Paul recognized a clear creative path forward. After graduation, he followed his passion for fine art full-time and began crafting twig compositions and sculptures. Soon, he was selling out of a showroom in Los Angeles, and then his work started appearing on television shows such as Will & Grace. One day, Farrah Fawcett saw his work at Rodney Dangerfield’s home and gave him a call. “Farrah wanted a sculpture for Ryan O’Neal,” Paul recounts, “so I made a special one for him.” Paul’s installation sites range from the walls of Wilkes Bashford and Neiman Marcus to a Four Seasons Resort in Arizona. Several of his large sculptures grace restaurants and hotels in Las Vegas, including a 16-foot free-standing column at Wynn Las Vegas and another on display at one of Wolfgang Puck’s restaurants.
The creative process for Paul requires a good cup of coffee and a curated selection of twigs for the piece he envisions. After fumigating the wood with a non-toxic product to remove bugs, he begins sculpting and notching the twigs, tying them together with sturdy string. “I get a lot of manzanita from the Woodside hills,” Paul relays. “I am always looking for white birch, and if I see a dead branch or tree, I leave a note for the owners and sometimes people write back.” Paul also works with driftwood and took on the challenge of sculpting lanterns along with a perfectly-balanced and engineered five-foot driftwood seahorse for the Newport Beach Country Club.

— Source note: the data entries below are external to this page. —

Lemma disk_demand_sets_entry_disk_witness :
  Assign_resources
    [disk_resource 5 (Some (DiskInfo "demanded")); scalar_resource "cpus" 1]
    (pool_entry offer_disk 4 4096 (Some (DiskInfo "offered")) false)
  = Assign_resources [scalar_resource "cpus" 1]
      (pool_entry offer_disk 4 4096 (Some (DiskInfo "demanded")) false).
Proof.
  apply (proj1 disk_demand_sets_entry_disk
           (disk_resource 5 (Some (DiskInfo "demanded")))
           [scalar_resource "cpus" 1]
           (pool_entry offer_disk 4 4096 (Some (DiskInfo "offered")) false)).
  reflexivity.
Defined.

(** C5, as stated, fails: the entry built from an offer whose disk descriptor
    is "offered" carries, after the task with a disk demand of descriptor
    "demanded" was assigned to it, the descriptor "demanded"; the offer's own
    descriptor is not what the match holds. *)
Lemma disk_demand_replaces_offer_descriptor :
  offers (mux_pool [offer_disk] "task")
  = [pool_entry offer_disk 4 4096 (Some (DiskInfo "offered")) false]
  ∧ Assign (mux_pool [offer_disk] "task") (task_disk "task")
    = Return (with_offers (mux_pool [offer_disk] "task")
                [pool_entry offer_disk 3 4096 (Some (DiskInfo "demanded")) true],
              inl offer_disk)
  ∧ Some (DiskInfo "demanded") ≠ Some (DiskInfo "offered").
Proof. by vm_compute. Qed.

Lemma ClearFilters_undoes_AddFilter_witness :
  ClearFilters {| offers := []; filterOn := {[ "t" := [text_filter ["gpu"]] ]};
                  strategy := ∅ |} (task_cpu "t" 1)
  = ClearFilters NewDefaultResourceManager (task_cpu "t" 1).
Proof.
  apply (ClearFilters_undoes_AddFilter (task_cpu "t" 1)
           [text_filter ["gpu"]; bogus_filter] NewDefaultResourceManager _
           (Some "Invalid filter passed in: bogus. Allowed filters are SCALAR, TEXT, SET, RANGES, and STRATEGY.")).
  reflexivity.
Defined.

Lemma AddFilter_other_tasks_witness :
  offers {| offers := []; filterOn := {[ "t" := [text_filter ["gpu"]] ]};
            strategy := {[ "t" := "mux" ]} |}
  = offers NewDefaultResourceManager
  ∧ filterOn {| offers := []; filterOn := {[ "t" := [text_filter ["gpu"]] ]};
                strategy := {[ "t" := "mux" ]} |}
      !! TaskInfo_Name (task_cpu "other" 1)
    = filterOn NewDefaultResourceManager !! TaskInfo_Name (task_cpu "other" 1)
  ∧ strategy {| offers := []; filterOn := {[ "t" := [text_filter ["gpu"]] ]};
                strategy := {[ "t" := "mux" ]} |}
      !! TaskInfo_Name (task_cpu "other" 1)
    = strategy NewDefaultResourceManager !! TaskInfo_Name (task_cpu "other" 1).
Proof.
  apply (AddFilter_other_tasks (task_cpu "t" 1) (task_cpu "other" 1)
           [text_filter ["gpu"]; mux_filter] NewDefaultResourceManager
           {| offers := []; filterOn := {[ "t" := [text_filter ["gpu"]] ]};
              strategy := {[ "t" := "mux" ]} |} None).
  - reflexivity.
  - discriminate.
Defined.

Lemma AddFilter_appends_witness :
  AddFilter {| offers := []; filterOn := {[ "t" := [text_filter ["gpu"]] ]};
               strategy := ∅ |} (task_cpu "t" 1)
    [scalar_filter ["1"]; text_filter ["ssd"]]
  = Return ({| offers := [];
               filterOn :=
                 {[ "t" := [text_filter ["gpu"]; scalar_filter ["1"];
                            text_filter ["ssd"]] ]};
               strategy := ∅ |}, None).
Proof.
  etrans.
  - apply (AddFilter_appends (task_cpu "t" 1)
             [scalar_filter ["1"]; text_filter ["ssd"]]
             {| offers := []; filterOn := {[ "t" := [text_filter ["gpu"]] ]};
                strategy := ∅ |}).
    + repeat constructor.
    + discriminate.
  - vm_compute. reflexivity.
Defined.

Lemma AddFilter_strategy_overwrites_witness :
  AddFilter NewDefaultResourceManager (task_cpu "t" 1)
    [{| Filter_Type := "strategy"; Filter_Value := ["non-mux"] |}; mux_filter]
  = Return ({| offers := []; filterOn := ∅; strategy := {[ "t" := "mux" ]} |},
            None).
Proof.
  etrans.
  - apply (AddFilter_strategy_overwrites (task_cpu "t" 1)
             [{| Filter_Type := "strategy"; Filter_Value := ["non-mux"] |}]
             mux_filter "mux" [] NewDefaultResourceManager).
    + repeat constructor. discriminate.
    + reflexivity.
    + reflexivity.
  - vm_compute. reflexivity.
Defined.

Lemma Assign_without_filters_witness :
  Forall (λ o, snd (Assign_resources
                      (TaskInfo_Resources (task_cpu_mem "task" 1 200)) o) = false)
    (offers (pool_of [offer_4_100]))
  ↔ ∃ d', Assign (pool_of [offer_4_100]) (task_cpu_mem "task" 1 200)
          = Return (d', inr (not_found (task_cpu_mem "task" 1 200))).
Proof.
  apply (Assign_without_filters (pool_of [offer_4_100])
           (task_cpu_mem "task" 1 200)).
  reflexivity.
Defined.

Lemma failed_Assign_keeps_Offers_witness :
  Offers {| offers := [pool_entry offer_4_100 3 100 None false];
            filterOn := ∅; strategy := ∅ |}
  = Offers (pool_of [offer_4_100])
  ∧ map Offer (offers {| offers := [pool_entry offer_4_100 3 100 None false];
                         filterOn := ∅; strategy := ∅ |})
    = map Offer (offers (pool_of [offer_4_100]))
  ∧ map Accepted (offers {| offers := [pool_entry offer_4_100 3 100 None false];
                            filterOn := ∅; strategy := ∅ |})
    = map Accepted (offers (pool_of [offer_4_100])).
Proof.
  apply (failed_Assign_keeps_Offers (pool_of [offer_4_100]) _
           (task_cpu_mem "task" 1 200)
           "Cannot find a suitable offer for task task").
  vm_compute. reflexivity.
Defined.

Lemma Offers_after_Assign_witness :
  ∃ pre o post,
    offers (mux_pool [offer_4_4096; offer_4_100] "task-1")
    = (pre ++ o :: post)%list
    ∧ offer_4_4096 = Offer o
    ∧ Offers (with_offers (mux_pool [offer_4_4096; offer_4_100] "task-1")
                [pool_entry offer_4_4096 3 4096 None true;
                 pool_entry offer_4_100 4 100 None false])
      ≡ₚ map Offer (List.filter (λ o, negb (Accepted o)) (pre ++ post)%list).
Proof.
  apply (Offers_after_Assign (mux_pool [offer_4_4096; offer_4_100] "task-1") _
           (task_cpu "task-1" 1)).
  vm_compute. reflexivity.
Defined.

Lemma Assign_respects_filters_witness :
  ∃ f a term rest,
    f ∈ [text_filter ["gpu"; "ssd"]] ∧ a ∈ Offer_Attributes offer_gpu
    ∧ Attribute_Type a = TEXT
    ∧ Filter_Value f = term :: rest
    ∧ strings.ToLower term = strings.ToLower (Attribute_Text a).
Proof.
  apply (Assign_respects_filters
           {| offers := map AddOffers_entry [offer_4_4096; offer_gpu];
              filterOn := {[ "task" := [text_filter ["gpu"; "ssd"]] ]};
              strategy := ∅ |}
           {| offers := map AddOffers_entry [offer_4_4096];
              filterOn := {[ "task" := [text_filter ["gpu"; "ssd"]] ]};
              strategy := ∅ |}
           (task_cpu "task" 1) offer_gpu).
  - reflexivity.
  - vm_compute. reflexivity.
Defined.

Lemma failed_Assign_single_demand_witness :
  Assign (pool_of [offer_4_100]) (task_cpu "task" 5)
  = Return (pool_of [offer_4_100],
            inr "Cannot find a suitable offer for task task")
  ∧ pool_of [offer_4_100] = pool_of [offer_4_100].
Proof.
  split; [by vm_compute|].
  apply (failed_Assign_single_demand (pool_of [offer_4_100]) _
           (task_cpu "task" 5) (scalar_resource "cpus" 5)
           "Cannot find a suitable offer for task task").
  - reflexivity.
  - by left.
  - vm_compute. reflexivity.
Defined.

Lemma Assign_resources_conserves_witness :
  Cpu (fst (Assign_resources
              [scalar_resource "cpus" 1; scalar_resource "mem" 96;
               scalar_resource "cpus" 2]
              (pool_entry offer_4_100 4 100 None false)))
  = fold_left (λ acc r, (acc - Resource_Scalar r)%float)
      (List.filter (λ r, String.eqb (Resource_Name r) "cpus")
         [scalar_resource "cpus" 1; scalar_resource "mem" 96;
          scalar_resource "cpus" 2])
      (Cpu (pool_entry offer_4_100 4 100 None false))
  ∧ Mem (fst (Assign_resources
                [scalar_resource "cpus" 1; scalar_resource "mem" 96;
                 scalar_resource "cpus" 2]
                (pool_entry offer_4_100 4 100 None false)))
    = fold_left (λ acc r, (acc - Resource_Scalar r)%float)
        (List.filter (λ r, String.eqb (Resource_Name r) "mem")
           [scalar_resource "cpus" 1; scalar_resource "mem" 96;
            scalar_resource "cpus" 2])
        (Mem (pool_entry offer_4_100 4 100 None false)).
Proof.
  apply (Assign_resources_conserves
           [scalar_resource "cpus" 1; scalar_resource "mem" 96;
            scalar_resource "cpus" 2]
           (pool_entry offer_4_100 4 100 None false)).
  reflexivity.
Defined.

Lemma ParseContainer_volume_error_witness :
  container.ParseContainer (Some (sample_container None None ["data"; ""]))
  = Return (None, Some "Error parsing volume JSON: empty volume")
  ∧ container.ParseContainer None = Return (None, None).
Proof.
  apply (ParseContainer_volume_error (sample_container None None ["data"; ""]) []
           "empty volume").
  - discriminate.
  - reflexivity.
Defined.

Lemma ParseContainer_needs_image_witness :
  container.ParseContainer (Some (sample_container None (Some "docker") ["data"]))
  = Panic "runtime error: invalid memory address or nil pointer dereference".
Proof.
  apply (proj1 ParseContainer_needs_image
           (sample_container None (Some "docker") ["data"]) ["data"]).
  - reflexivity.
  - right. reflexivity.
Defined.

Lemma ParseContainer_type_witness :
  container.ParseContainer (Some (sample_container (Some "nginx") (Some "Docker") []))
  = Return (Some (sample_docker_info "nginx"), None)
  ∧ (container.Type_ (sample_docker_info "nginx") = container.ContainerInfo_DOCKER
     ↔ ∃ ty, Some "Docker" = Some ty ∧ strings.ToLower ty = "docker").
Proof.
  split; [reflexivity|].
  apply (ParseContainer_type (sample_container (Some "nginx") (Some "Docker") [])
           (sample_docker_info "nginx") None).
  reflexivity.
Defined.
(** * Sample-variance bias simulation: a shallow embedding of [simulation.py]

    The script draws random samples from the population 1..20, computes the
    variance of each sample with divisor n ([variance_n]) and with divisor
    n - 1 ([variance_n1]), and accumulates both estimates in the Streamlit
    session state.

    Numbers.  NumPy computes in binary64.  A [float64] is a rational
    extended with the IEEE special values (+inf, -inf, NaN), and the
    arithmetic is given twice.  The module [Binary64] rounds the result of
    every operation (to nearest, ties to even, with gradual underflow and
    overflow to the infinities) and adds in the order of NumPy's pairwise
    summation: what the estimators return is stated and proved there.  The
    operations [f_add], [f_mul], ... outside that module are the exact ones,
    before rounding; the state machine of the script records in its
    histories the estimates computed with them, which are the estimates of
    the code up to rounding.  The lengths of the histories, the control flow
    and the sampling do not depend on the rounding.

    Effects.  The statements of the script mutate [st.session_state] and
    consume the state of the [random] module, and they may raise.  They are
    embedded in a small state-and-exception monad over the record [world]. *)

From Stdlib Require Import QArith Qabs Qround Qpower Lia Lqa ZArith List.
From stdpp Require Import base list.
Import ListNotations.

Local Open Scope Q_scope.
(** * Texas DPS scheduler: the polling and reservation state machine

    A shallow embedding of the two client implementations of the
    repository, the Telegram-notifying [class TexasScheduler] found in
    [src/Dockerfile] and the one of [src/Client/index.ts], and the
    properties of the hold/book workflow, the prober and the notifier.

    Asynchronous TypeScript is embedded as a resumption monad over the
    fields of the [TexasScheduler] object: a computation runs until its
    next [await], hands the awaited call to the environment, and is
    resumed later with the reply and with the object as it is *then*
    (other tasks may have run meanwhile).

    What is idealised: numbers are integers (a fractional number of
    days in the configuration, and the rounding of floating-point
    arithmetic, are not modelled); a date is the instant it denotes; the
    clock is read once per filter pass; response bodies have
    the shape their TypeScript annotation gives them; the endless polling
    loop [getLocationDatesAll], whose rounds are scheduled by the p-queue
    library, is a parameter of [run], and the probes it dispatches appear
    as operations that the process may start at any time. *)

From Stdlib Require Import ZArith List String Bool Lia.
From Stdlib Require Import DecimalString.
Import ListNotations.

Open Scope string_scope.
Open Scope Z_scope.

(** ** JavaScript odds and ends *)

(** What a rejected promise (or a [throw]) carries. *)
Inductive Reason : Type :=
| undefined_reason                 (* Promise.reject() *)
| TransportError (what : string)   (* the request itself failed *)
| TypeError (what : string).       (* e.g. reading [0].x of an empty array *)

(** What the environment hands back to an [await]. *)
Inductive Reply (T : Type) : Type :=
| Failed (e : Reason)
| Replied (t : T).
Arguments Failed {T} e.
Arguments Replied {T} t.

(** JavaScript truthiness of a string: only the empty string is falsy. *)
Definition truthy (s : string) : bool :=
  match s with
  | EmptyString => false
  | String _ _ => true
  end.

(** [x || d] on an optional number: [undefined] and [0] are falsy. *)
Definition or_default (x : option Z) (d : Z) : Z :=
  match x with
  | Some n => if n =? 0 then d else n
  | None => d
  end.

(** [Array.prototype.join]. *)
Fixpoint join (sep : string) (l : list string) : string :=
  match l with
  | [] => ""
  | [x] => x
  | x :: rest => x ++ sep ++ join sep rest
  end.

(** Decimal rendering of a number inside a template literal. *)
Definition show_Z (z : Z) : string := NilZero.string_of_int (Z.to_int z).

(** From this magnitude on a template literal prints a number in
    exponent form ([`${1e21}`] is ["1e+21"]). *)
Definition exponent_form_from : Z := 1000000000000000000000.

(** [ms(`${n}d`)] of the npm package ms, for a whole number [n] of days:
    the milliseconds in [n] days, as long as the template prints [n] in
    plain decimal; [ms] does not parse the exponent form, and its result
    is then [undefined]. *)
Definition ms_d (n : Z) : option Z :=
  if Z.abs n <? exponent_form_from then Some (n * 86400000) else None.

(** [a < b] and [a >= b] where [b] may be [undefined]: a comparison with
    [undefined] is false. *)
Definition lt_number (a : Z) (b : option Z) : bool :=
  match b with
  | Some v => a <? v
  | None => false
  end.

Definition ge_number (a : Z) (b : option Z) : bool :=
  match b with
  | Some v => a >=? v
  | None => false
  end.

Definition newline : string := String (Ascii.ascii_of_nat 10) EmptyString.

(** ** Wire types

    The payload and response interfaces ([src/Interfaces/*.ts], of which
    only [webhook.ts] is at hand) with the fields the clients read or
    write. *)

Inductive HttpMethod : Type := POST | GET.

Record Response : Type := { statusCode : Z }.

Record ExistBookingPayload : Type := {
  eb_FirstName : string;
  eb_LastName : string;
  eb_DateOfBirth : string;
  eb_LastFourDigitsSsn : string }.

Record ExistBookingResponse : Type := {
  SiteName : string;
  BookingDateTime : string;
  ConfirmationNumber : string }.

Locally, Emily Joubert in Woodside showcases Paul’s sculptures as well as many of the Bay Clubs throughout the Bay Area and California. His art also decorates the walls at Fremont Hills Country Club in Los Altos and Foothill Tennis and Swim Club in Palo Alto. For one of Paul’s most unique projects, renowned SF designer Ken Fulk commissioned him to help sculpt part of a hobbit kingdom for a $10 million wedding in Big Sur. Paul often works on commission, and his sculpture and wall compositions range in wood colors from red to gray to brown. “It’s also fun to make pieces that aren’t commissioned,” he emphasizes. “Then I have absolute freedom to create whatever size and shape I want.”
As he wrangles and weaves his twig creations, Paul gleans inspiration from many sources including Palo Alto’s Gamble Gardens, architecture and music. He credits his wife Wanda for encouraging his work and lending a hand during installations. But he emphasizes that the twigs themselves are his ultimate muse. “I see the twigs as a creation from God,” he explains. “I fell in love with twigs and their 3D quality and it’s always rewarding when I finish a sculpture.”